▸ Goal of the exercise:
Please copy out each line of the entries in which "ObservedAtNs" appears.

######

(* ===== verification/Intel.v ===== *)
(** * The projection of node intelligence

    [src/internal/intel/snapshot.go] and the rows of
    [src/internal/intel/store/models.go] it projects: the assessment of each
    address and the outcome of each check, in the compact form routing reads.
    Codes are the source's bytes, numbers keep their width. *)

From Stdlib Require Import Ascii String.
From stdpp Require Import base gmap list strings.
From S2P Require Import Prelude GoStrings Netip.

(** ** Rows, without the JSON columns no projection reads *)

Module Assessment.
Record t := mk {
  IP : string; Profile : string; State : string; Verdict : string; PurityScore : option Z; PurityBand : string;
  Confidence : string; IPType : string; Native : option Z; Flags : Z; ASN : option Z; ASOrg : string;
  Country : string; City : string; ComputedAtNs : Z; ValidUntilNs : Z
}.
End Assessment.
Abbreviation Assessment := Assessment.t.

Module NodeCheck.
Record t := mk { NodeHash : string; CheckID : string; Outcome : string; ObservedAtNs : Z; ValidUntilNs : Z }.
End NodeCheck.
Abbreviation NodeCheck := NodeCheck.t.

(** ** Names and codes *)

Definition bandNames : list string := ["unknown"; "excellent"; "clean"; "fair"; "mixed"; "poor"]%string.
Definition confidenceNames : list string := ["none"; "low"; "medium"; "high"]%string.
Definition verdictNames : list string :=
  ["pending"; "favorable"; "caution"; "incomplete"; "review"; "conflicting"; "high_risk"]%string.
Definition ipTypeNames : list string :=
  ["unknown"; "residential"; "mobile"; "business"; "wireless"; "datacenter"; "non_residential"; "conflicting"]%string.
Definition stateNames : list string := ["pending"; "valid"; "unsupported"]%string.
Definition outcomeNames : list string := ["unknown"; "available"; "blocked"; "region_limited"; "captcha"; "error"]%string.

(** The code tables number the names in the order of the name tables. *)
Definition codes_of (names : list string) : list (string * Z) := zip names (map Z.of_nat (seq 0 (length names))).
Definition bandCodes : list (string * Z) := codes_of bandNames.
Definition confidenceCodes : list (string * Z) := codes_of confidenceNames.
Definition verdictCodes : list (string * Z) := codes_of verdictNames.
Definition ipTypeCodes : list (string * Z) := codes_of ipTypeNames.
Definition stateCodes : list (string * Z) := codes_of stateNames.
Definition outcomeCodes : list (string * Z) := codes_of outcomeNames.

Definition codeOf (table : list (string * Z)) (name : string) : Z :=
  match List.find (fun kv => fst kv ==s ToLower (TrimSpace name)) table with
  | Some kv => snd kv
  | None => 0
  end.

Definition nameOf (names : list string) (code : Z) : string :=
  if code <? Z.of_nat (length names) then nth (Z.to_nat code) names "" else nth 0 names "".

Definition BandCode : string -> Z := codeOf bandCodes.
Definition BandName : Z -> string := nameOf bandNames.
Definition ConfidenceCode : string -> Z := codeOf confidenceCodes.
Definition ConfidenceName : Z -> string := nameOf confidenceNames.
Definition VerdictCode : string -> Z := codeOf verdictCodes.
Definition VerdictName : Z -> string := nameOf verdictNames.
Definition IPTypeCode : string -> Z := codeOf ipTypeCodes.
Definition IPTypeName : Z -> string := nameOf ipTypeNames.
Definition StateCode : string -> Z := codeOf stateCodes.
Definition StateName : Z -> string := nameOf stateNames.
Definition OutcomeCode : string -> Z := codeOf outcomeCodes.
Definition OutcomeName : Z -> string := nameOf outcomeNames.

Definition VerdictReview : Z := 4.
Definition VerdictConflicting : Z := 5.

Definition FlagCompromised : Z := Z.shiftl 1 0.
Definition FlagTor : Z := Z.shiftl 1 1.
Definition FlagVPN : Z := Z.shiftl 1 2.
Definition FlagProxy : Z := Z.shiftl 1 3.
Definition FlagScraper : Z := Z.shiftl 1 4.
Definition FlagAbuse : Z := Z.shiftl 1 5.
Definition FlagAnonymous : Z := Z.shiftl 1 6.
Definition FlagHosting : Z := Z.shiftl 1 7.
Definition FlagDNSBL : Z := Z.shiftl 1 8.
Definition FlagAttackHistory : Z := Z.shiftl 1 9.

Definition flagNames : list (Z * string) :=
  [(FlagCompromised, "compromised"); (FlagTor, "tor"); (FlagVPN, "vpn"); (FlagProxy, "proxy"); (FlagScraper, "scraper");
   (FlagAbuse, "abuse"); (FlagAnonymous, "anonymous"); (FlagHosting, "hosting"); (FlagDNSBL, "dnsbl");
   (FlagAttackHistory, "attack_history")]%string.

Definition FlagNames (flags : Z) : list string :=
  map snd (List.filter (fun e => negb (Z.land flags (fst e) =? 0)) flagNames).

Definition FlagFromName (name : string) : Z :=
  match List.find (fun e => snd e ==s name) flagNames with Some e => fst e | None => 0 end.

(** ** Projections *)

Record AssessmentLite := mkLite {
  Score : Z; Band : Z; Verdict : Z; IPType : Z; Confidence : Z; State : Z; Native : Z; Flags : Z; ASN : Z;
  ASOrg : string; Country : string; City : string; ValidUntil : Z; ComputedAt : Z
}.

Definition ScoreValue (a : AssessmentLite) : option Z := if Score a <? 0 then None else Some (Score a).

Definition NativeValue (a : AssessmentLite) : option bool :=
  if Native a =? 0 then Some false else if Native a =? 1 then Some true else None.

Definition ASNValue (a : AssessmentLite) : Z := if ASN a <=? 0 then 0 else ASN a.

Definition Valid (a : AssessmentLite) (nowNs : Z) : bool := nowNs <? ValidUntil a.

Definition int8 (z : Z) : Z := (z + 2 ^ 7) mod 2 ^ 8 - 2 ^ 7.
Definition uint16 (z : Z) : Z := z mod 2 ^ 16.

Definition AssessmentLiteFromRow (row : Assessment) : AssessmentLite :=
  mkLite
    match Assessment.PurityScore row with
    | Some score => if 127 <? score then 127 else int8 score
    | None => -1
    end
    (BandCode (Assessment.PurityBand row)) (VerdictCode (Assessment.Verdict row)) (IPTypeCode (Assessment.IPType row))
    (ConfidenceCode (Assessment.Confidence row)) (StateCode (Assessment.State row))
    match Assessment.Native row with Some native => int8 native | None => -1 end
    (uint16 (Assessment.Flags row))
    match Assessment.ASN row with Some asn => if (0 <? asn) && (asn <=? 2 ^ 31 - 1) then asn else 0 | None => 0 end
    (Assessment.ASOrg row) (Assessment.Country row) (Assessment.City row)
    (Assessment.ValidUntilNs row) (Assessment.ComputedAtNs row).

Record OutcomeLite := mkOutcome { Outcome : Z; OutcomeValidUntil : Z; ObservedAt : Z }.

Definition OutcomeValid (o : OutcomeLite) (nowNs : Z) : bool := nowNs <? OutcomeValidUntil o.

(** ** The projection *)

Record Snapshot := mkSnapshot {
  assessments : gmap Addr AssessmentLite;
  checks : gmap string (gmap string OutcomeLite)
}.

Definition NewSnapshot : Snapshot := mkSnapshot ∅ ∅.

(** The later row of an address or of a check wins. *)
Definition project_assessment (m : gmap Addr AssessmentLite) (row : Assessment) : gmap Addr AssessmentLite :=
  match ParseAddr (Assessment.IP row) with
  | Some ip => <[Unmap ip := AssessmentLiteFromRow row]> m
  | None => m
  end.

Definition put_check (nodeHash checkID : string) (lite : OutcomeLite) (m : gmap string (gmap string OutcomeLite)) :
    gmap string (gmap string OutcomeLite) :=
  <[nodeHash := <[checkID := lite]> (default ∅ (m !! nodeHash))]> m.

Definition OutcomeLiteFromRow (row : NodeCheck) : OutcomeLite :=
  mkOutcome (OutcomeCode (NodeCheck.Outcome row)) (NodeCheck.ValidUntilNs row) (NodeCheck.ObservedAtNs row).

Definition project_check (m : gmap string (gmap string OutcomeLite)) (row : NodeCheck) : gmap string (gmap string OutcomeLite) :=
  put_check (NodeCheck.NodeHash row) (NodeCheck.CheckID row) (OutcomeLiteFromRow row) m.

(** [LoadFrom] with what the store listed, [None] where a listing failed: the
    projection is replaced as a whole or kept. *)
Definition LoadFrom (rows : option (list Assessment)) (checkRows : option (list NodeCheck)) (s : Snapshot) : bool * Snapshot :=
  match rows, checkRows with
  | Some rows, Some checkRows => (true, mkSnapshot (foldl project_assessment ∅ rows) (foldl project_check ∅ checkRows))
  | _, _ => (false, s)
  end.

Definition SetAssessment (ip : Addr) (lite : AssessmentLite) (s : Snapshot) : Snapshot :=
  if IsValid ip then mkSnapshot (<[Unmap ip := lite]> (assessments s)) (checks s) else s.

Definition SetAssessmentFromRow (row : Assessment) (s : Snapshot) : Snapshot :=
  match ParseAddr (Assessment.IP row) with
  | Some ip => SetAssessment ip (AssessmentLiteFromRow row) s
  | None => s
  end.

Definition SetCheck (nodeHash checkID : string) (lite : OutcomeLite) (s : Snapshot) : Snapshot :=
  if (nodeHash ==s "") || (checkID ==s "") then s
  else mkSnapshot (assessments s) (put_check nodeHash checkID lite (checks s)).

Definition DeleteNodeChecks (nodeHash : string) (s : Snapshot) : Snapshot :=
  mkSnapshot (assessments s) (delete nodeHash (checks s)).

Definition Assessment_at (ip : Addr) (s : Snapshot) : option AssessmentLite :=
  if IsValid ip then assessments s !! Unmap ip else None.

Definition CheckOutcome (nodeHash checkID : string) (s : Snapshot) : option OutcomeLite :=
  entry ← checks s !! nodeHash; entry !! checkID.

Definition NodeCheckOutcomes (nodeHash : string) (s : Snapshot) : gmap string OutcomeLite :=
  default ∅ (checks s !! nodeHash).

Definition Len (s : Snapshot) : nat * nat := (size (assessments s), size (checks s)).

Definition Clear (s : Snapshot) : Snapshot := NewSnapshot.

######

▸ Output of the exercise:
Record t := mk { NodeHash : string; CheckID : string; Outcome : string; ObservedAtNs : Z; ValidUntilNs : Z }.
  mkOutcome (OutcomeCode (NodeCheck.Outcome row)) (NodeCheck.ValidUntilNs row) (NodeCheck.ObservedAtNs row).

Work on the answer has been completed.